Activity:
Start to finish, repeat the records exactly.
(Material shown begins)
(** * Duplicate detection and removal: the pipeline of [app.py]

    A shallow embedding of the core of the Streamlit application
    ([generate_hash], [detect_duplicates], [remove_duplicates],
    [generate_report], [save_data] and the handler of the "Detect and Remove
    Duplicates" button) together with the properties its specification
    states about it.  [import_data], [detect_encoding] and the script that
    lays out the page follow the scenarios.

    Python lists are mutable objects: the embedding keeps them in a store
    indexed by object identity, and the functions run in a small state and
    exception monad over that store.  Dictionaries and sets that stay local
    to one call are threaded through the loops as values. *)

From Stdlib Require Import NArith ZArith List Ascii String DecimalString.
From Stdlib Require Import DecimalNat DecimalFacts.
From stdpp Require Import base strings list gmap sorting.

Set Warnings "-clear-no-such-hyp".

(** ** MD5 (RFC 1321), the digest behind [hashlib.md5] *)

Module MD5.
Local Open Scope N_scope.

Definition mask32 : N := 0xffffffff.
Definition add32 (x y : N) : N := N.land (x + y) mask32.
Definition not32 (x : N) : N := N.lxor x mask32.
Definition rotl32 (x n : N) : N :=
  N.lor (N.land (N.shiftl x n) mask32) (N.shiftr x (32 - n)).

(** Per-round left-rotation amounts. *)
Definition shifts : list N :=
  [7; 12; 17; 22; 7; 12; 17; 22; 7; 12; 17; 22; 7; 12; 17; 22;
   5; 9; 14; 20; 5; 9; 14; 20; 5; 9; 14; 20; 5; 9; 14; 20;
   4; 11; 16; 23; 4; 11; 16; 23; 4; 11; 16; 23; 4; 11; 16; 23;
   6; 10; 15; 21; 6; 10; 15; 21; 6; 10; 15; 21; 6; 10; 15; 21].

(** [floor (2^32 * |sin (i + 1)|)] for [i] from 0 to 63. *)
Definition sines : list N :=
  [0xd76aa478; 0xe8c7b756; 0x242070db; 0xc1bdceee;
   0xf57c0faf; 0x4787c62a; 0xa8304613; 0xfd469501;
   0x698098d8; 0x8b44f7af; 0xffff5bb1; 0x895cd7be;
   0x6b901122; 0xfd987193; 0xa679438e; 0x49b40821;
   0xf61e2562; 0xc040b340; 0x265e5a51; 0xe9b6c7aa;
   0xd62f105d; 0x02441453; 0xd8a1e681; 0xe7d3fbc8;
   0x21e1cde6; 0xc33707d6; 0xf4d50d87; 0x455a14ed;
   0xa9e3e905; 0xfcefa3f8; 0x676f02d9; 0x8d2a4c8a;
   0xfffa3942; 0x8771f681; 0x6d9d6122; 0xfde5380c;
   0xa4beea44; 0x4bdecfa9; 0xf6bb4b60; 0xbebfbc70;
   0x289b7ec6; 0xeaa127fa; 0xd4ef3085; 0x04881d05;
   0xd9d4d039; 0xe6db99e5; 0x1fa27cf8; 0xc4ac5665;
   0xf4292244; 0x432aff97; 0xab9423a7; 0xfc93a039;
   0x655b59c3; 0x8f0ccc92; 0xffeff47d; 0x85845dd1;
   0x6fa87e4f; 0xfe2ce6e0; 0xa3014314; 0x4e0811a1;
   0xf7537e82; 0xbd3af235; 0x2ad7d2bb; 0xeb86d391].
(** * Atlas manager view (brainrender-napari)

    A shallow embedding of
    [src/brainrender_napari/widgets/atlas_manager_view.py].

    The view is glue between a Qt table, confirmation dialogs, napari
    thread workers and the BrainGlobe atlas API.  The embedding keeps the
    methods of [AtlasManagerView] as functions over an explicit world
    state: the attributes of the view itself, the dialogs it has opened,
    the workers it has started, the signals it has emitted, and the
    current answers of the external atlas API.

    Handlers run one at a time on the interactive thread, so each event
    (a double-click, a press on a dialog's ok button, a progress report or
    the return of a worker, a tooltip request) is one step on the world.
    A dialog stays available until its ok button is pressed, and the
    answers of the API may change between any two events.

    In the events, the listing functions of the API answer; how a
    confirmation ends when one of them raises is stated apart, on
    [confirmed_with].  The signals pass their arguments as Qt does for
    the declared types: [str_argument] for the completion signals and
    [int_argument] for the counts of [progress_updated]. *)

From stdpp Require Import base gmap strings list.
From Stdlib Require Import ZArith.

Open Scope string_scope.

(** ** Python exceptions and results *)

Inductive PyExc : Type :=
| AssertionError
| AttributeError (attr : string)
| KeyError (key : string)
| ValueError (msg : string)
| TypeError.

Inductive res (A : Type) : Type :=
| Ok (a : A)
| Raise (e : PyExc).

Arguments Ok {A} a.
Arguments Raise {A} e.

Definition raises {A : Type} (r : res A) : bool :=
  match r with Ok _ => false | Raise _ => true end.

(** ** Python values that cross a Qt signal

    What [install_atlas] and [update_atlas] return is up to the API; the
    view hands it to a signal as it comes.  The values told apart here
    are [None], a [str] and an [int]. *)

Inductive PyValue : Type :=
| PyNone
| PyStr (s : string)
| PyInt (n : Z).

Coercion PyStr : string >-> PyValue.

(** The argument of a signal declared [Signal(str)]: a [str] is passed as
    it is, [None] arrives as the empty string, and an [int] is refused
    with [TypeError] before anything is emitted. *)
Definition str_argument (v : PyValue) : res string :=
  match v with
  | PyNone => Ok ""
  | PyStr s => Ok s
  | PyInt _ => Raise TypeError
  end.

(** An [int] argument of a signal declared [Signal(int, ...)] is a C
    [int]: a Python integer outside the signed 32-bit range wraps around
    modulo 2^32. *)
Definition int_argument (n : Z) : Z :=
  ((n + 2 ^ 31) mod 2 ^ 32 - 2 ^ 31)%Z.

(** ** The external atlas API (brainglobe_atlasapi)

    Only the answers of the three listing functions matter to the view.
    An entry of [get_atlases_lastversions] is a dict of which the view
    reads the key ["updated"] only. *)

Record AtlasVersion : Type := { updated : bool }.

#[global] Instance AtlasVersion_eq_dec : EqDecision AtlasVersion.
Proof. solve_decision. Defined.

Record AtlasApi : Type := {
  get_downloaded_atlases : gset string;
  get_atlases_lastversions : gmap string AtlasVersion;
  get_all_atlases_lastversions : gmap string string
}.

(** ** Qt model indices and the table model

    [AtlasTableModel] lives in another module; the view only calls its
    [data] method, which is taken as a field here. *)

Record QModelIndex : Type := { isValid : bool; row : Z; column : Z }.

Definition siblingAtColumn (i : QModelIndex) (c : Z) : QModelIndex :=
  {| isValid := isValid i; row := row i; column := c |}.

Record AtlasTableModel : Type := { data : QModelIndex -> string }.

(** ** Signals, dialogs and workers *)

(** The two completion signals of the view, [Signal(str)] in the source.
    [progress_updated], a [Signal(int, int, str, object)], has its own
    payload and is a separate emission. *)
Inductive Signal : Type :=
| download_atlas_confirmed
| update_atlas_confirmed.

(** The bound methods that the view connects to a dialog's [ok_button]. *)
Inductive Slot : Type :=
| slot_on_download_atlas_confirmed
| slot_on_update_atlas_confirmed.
(Material shown ends)
Result:
(** * Duplicate detection and removal: the pipeline of [app.py]

    A shallow embedding of the core of the Streamlit application
    ([generate_hash], [detect_duplicates], [remove_duplicates],
    [generate_report], [save_data] and the handler of the "Detect and Remove
    Duplicates" button) together with the properties its specification
    states about it.  [import_data], [detect_encoding] and the script that
    lays out the page follow the scenarios.

    Python lists are mutable objects: the embedding keeps them in a store
    indexed by object identity, and the functions run in a small state and
    exception monad over that store.  Dictionaries and sets that stay local
    to one call are threaded through the loops as values. *)

From Stdlib Require Import NArith ZArith List Ascii String DecimalString.
From Stdlib Require Import DecimalNat DecimalFacts.
From stdpp Require Import base strings list gmap sorting.

Set Warnings "-clear-no-such-hyp".

(** ** MD5 (RFC 1321), the digest behind [hashlib.md5] *)

Module MD5.
Local Open Scope N_scope.

Definition mask32 : N := 0xffffffff.
Definition add32 (x y : N) : N := N.land (x + y) mask32.
Definition not32 (x : N) : N := N.lxor x mask32.
Definition rotl32 (x n : N) : N :=
  N.lor (N.land (N.shiftl x n) mask32) (N.shiftr x (32 - n)).

(** Per-round left-rotation amounts. *)
Definition shifts : list N :=
  [7; 12; 17; 22; 7; 12; 17; 22; 7; 12; 17; 22; 7; 12; 17; 22;
   5; 9; 14; 20; 5; 9; 14; 20; 5; 9; 14; 20; 5; 9; 14; 20;
   4; 11; 16; 23; 4; 11; 16; 23; 4; 11; 16; 23; 4; 11; 16; 23;
   6; 10; 15; 21; 6; 10; 15; 21; 6; 10; 15; 21; 6; 10; 15; 21].

(** [floor (2^32 * |sin (i + 1)|)] for [i] from 0 to 63. *)
Definition sines : list N :=
  [0xd76aa478; 0xe8c7b756; 0x242070db; 0xc1bdceee;
   0xf57c0faf; 0x4787c62a; 0xa8304613; 0xfd469501;
   0x698098d8; 0x8b44f7af; 0xffff5bb1; 0x895cd7be;
   0x6b901122; 0xfd987193; 0xa679438e; 0x49b40821;
   0xf61e2562; 0xc040b340; 0x265e5a51; 0xe9b6c7aa;
   0xd62f105d; 0x02441453; 0xd8a1e681; 0xe7d3fbc8;
   0x21e1cde6; 0xc33707d6; 0xf4d50d87; 0x455a14ed;
   0xa9e3e905; 0xfcefa3f8; 0x676f02d9; 0x8d2a4c8a;
   0xfffa3942; 0x8771f681; 0x6d9d6122; 0xfde5380c;
   0xa4beea44; 0x4bdecfa9; 0xf6bb4b60; 0xbebfbc70;
   0x289b7ec6; 0xeaa127fa; 0xd4ef3085; 0x04881d05;
   0xd9d4d039; 0xe6db99e5; 0x1fa27cf8; 0xc4ac5665;
   0xf4292244; 0x432aff97; 0xab9423a7; 0xfc93a039;
   0x655b59c3; 0x8f0ccc92; 0xffeff47d; 0x85845dd1;
   0x6fa87e4f; 0xfe2ce6e0; 0xa3014314; 0x4e0811a1;
   0xf7537e82; 0xbd3af235; 0x2ad7d2bb; 0xeb86d391].
(** * Atlas manager view (brainrender-napari)

    A shallow embedding of
    [src/brainrender_napari/widgets/atlas_manager_view.py].

    The view is glue between a Qt table, confirmation dialogs, napari
    thread workers and the BrainGlobe atlas API.  The embedding keeps the
    methods of [AtlasManagerView] as functions over an explicit world
    state: the attributes of the view itself, the dialogs it has opened,
    the workers it has started, the signals it has emitted, and the
    current answers of the external atlas API.

    Handlers run one at a time on the interactive thread, so each event
    (a double-click, a press on a dialog's ok button, a progress report or
    the return of a worker, a tooltip request) is one step on the world.
    A dialog stays available until its ok button is pressed, and the
    answers of the API may change between any two events.

    In the events, the listing functions of the API answer; how a
    confirmation ends when one of them raises is stated apart, on
    [confirmed_with].  The signals pass their arguments as Qt does for
    the declared types: [str_argument] for the completion signals and
    [int_argument] for the counts of [progress_updated]. *)

From stdpp Require Import base gmap strings list.
From Stdlib Require Import ZArith.

Open Scope string_scope.

(** ** Python exceptions and results *)

Inductive PyExc : Type :=
| AssertionError
| AttributeError (attr : string)
| KeyError (key : string)
| ValueError (msg : string)
| TypeError.

Inductive res (A : Type) : Type :=
| Ok (a : A)
| Raise (e : PyExc).

Arguments Ok {A} a.
Arguments Raise {A} e.

Definition raises {A : Type} (r : res A) : bool :=
  match r with Ok _ => false | Raise _ => true end.

(** ** Python values that cross a Qt signal

    What [install_atlas] and [update_atlas] return is up to the API; the
    view hands it to a signal as it comes.  The values told apart here
    are [None], a [str] and an [int]. *)

Inductive PyValue : Type :=
| PyNone
| PyStr (s : string)
| PyInt (n : Z).

Coercion PyStr : string >-> PyValue.

(** The argument of a signal declared [Signal(str)]: a [str] is passed as
    it is, [None] arrives as the empty string, and an [int] is refused
    with [TypeError] before anything is emitted. *)
Definition str_argument (v : PyValue) : res string :=
  match v with
  | PyNone => Ok ""
  | PyStr s => Ok s
  | PyInt _ => Raise TypeError
  end.

(** An [int] argument of a signal declared [Signal(int, ...)] is a C
    [int]: a Python integer outside the signed 32-bit range wraps around
    modulo 2^32. *)
Definition int_argument (n : Z) : Z :=
  ((n + 2 ^ 31) mod 2 ^ 32 - 2 ^ 31)%Z.

(** ** The external atlas API (brainglobe_atlasapi)

    Only the answers of the three listing functions matter to the view.
    An entry of [get_atlases_lastversions] is a dict of which the view
    reads the key ["updated"] only. *)

Record AtlasVersion : Type := { updated : bool }.

#[global] Instance AtlasVersion_eq_dec : EqDecision AtlasVersion.
Proof. solve_decision. Defined.

Record AtlasApi : Type := {
  get_downloaded_atlases : gset string;
  get_atlases_lastversions : gmap string AtlasVersion;
  get_all_atlases_lastversions : gmap string string
}.

(** ** Qt model indices and the table model

    [AtlasTableModel] lives in another module; the view only calls its
    [data] method, which is taken as a field here. *)

Record QModelIndex : Type := { isValid : bool; row : Z; column : Z }.

Definition siblingAtColumn (i : QModelIndex) (c : Z) : QModelIndex :=
  {| isValid := isValid i; row := row i; column := c |}.

Record AtlasTableModel : Type := { data : QModelIndex -> string }.

(** ** Signals, dialogs and workers *)

(** The two completion signals of the view, [Signal(str)] in the source.
    [progress_updated], a [Signal(int, int, str, object)], has its own
    payload and is a separate emission. *)
Inductive Signal : Type :=
| download_atlas_confirmed
| update_atlas_confirmed.

(** The bound methods that the view connects to a dialog's [ok_button]. *)
Inductive Slot : Type :=
| slot_on_download_atlas_confirmed
| slot_on_update_atlas_confirmed.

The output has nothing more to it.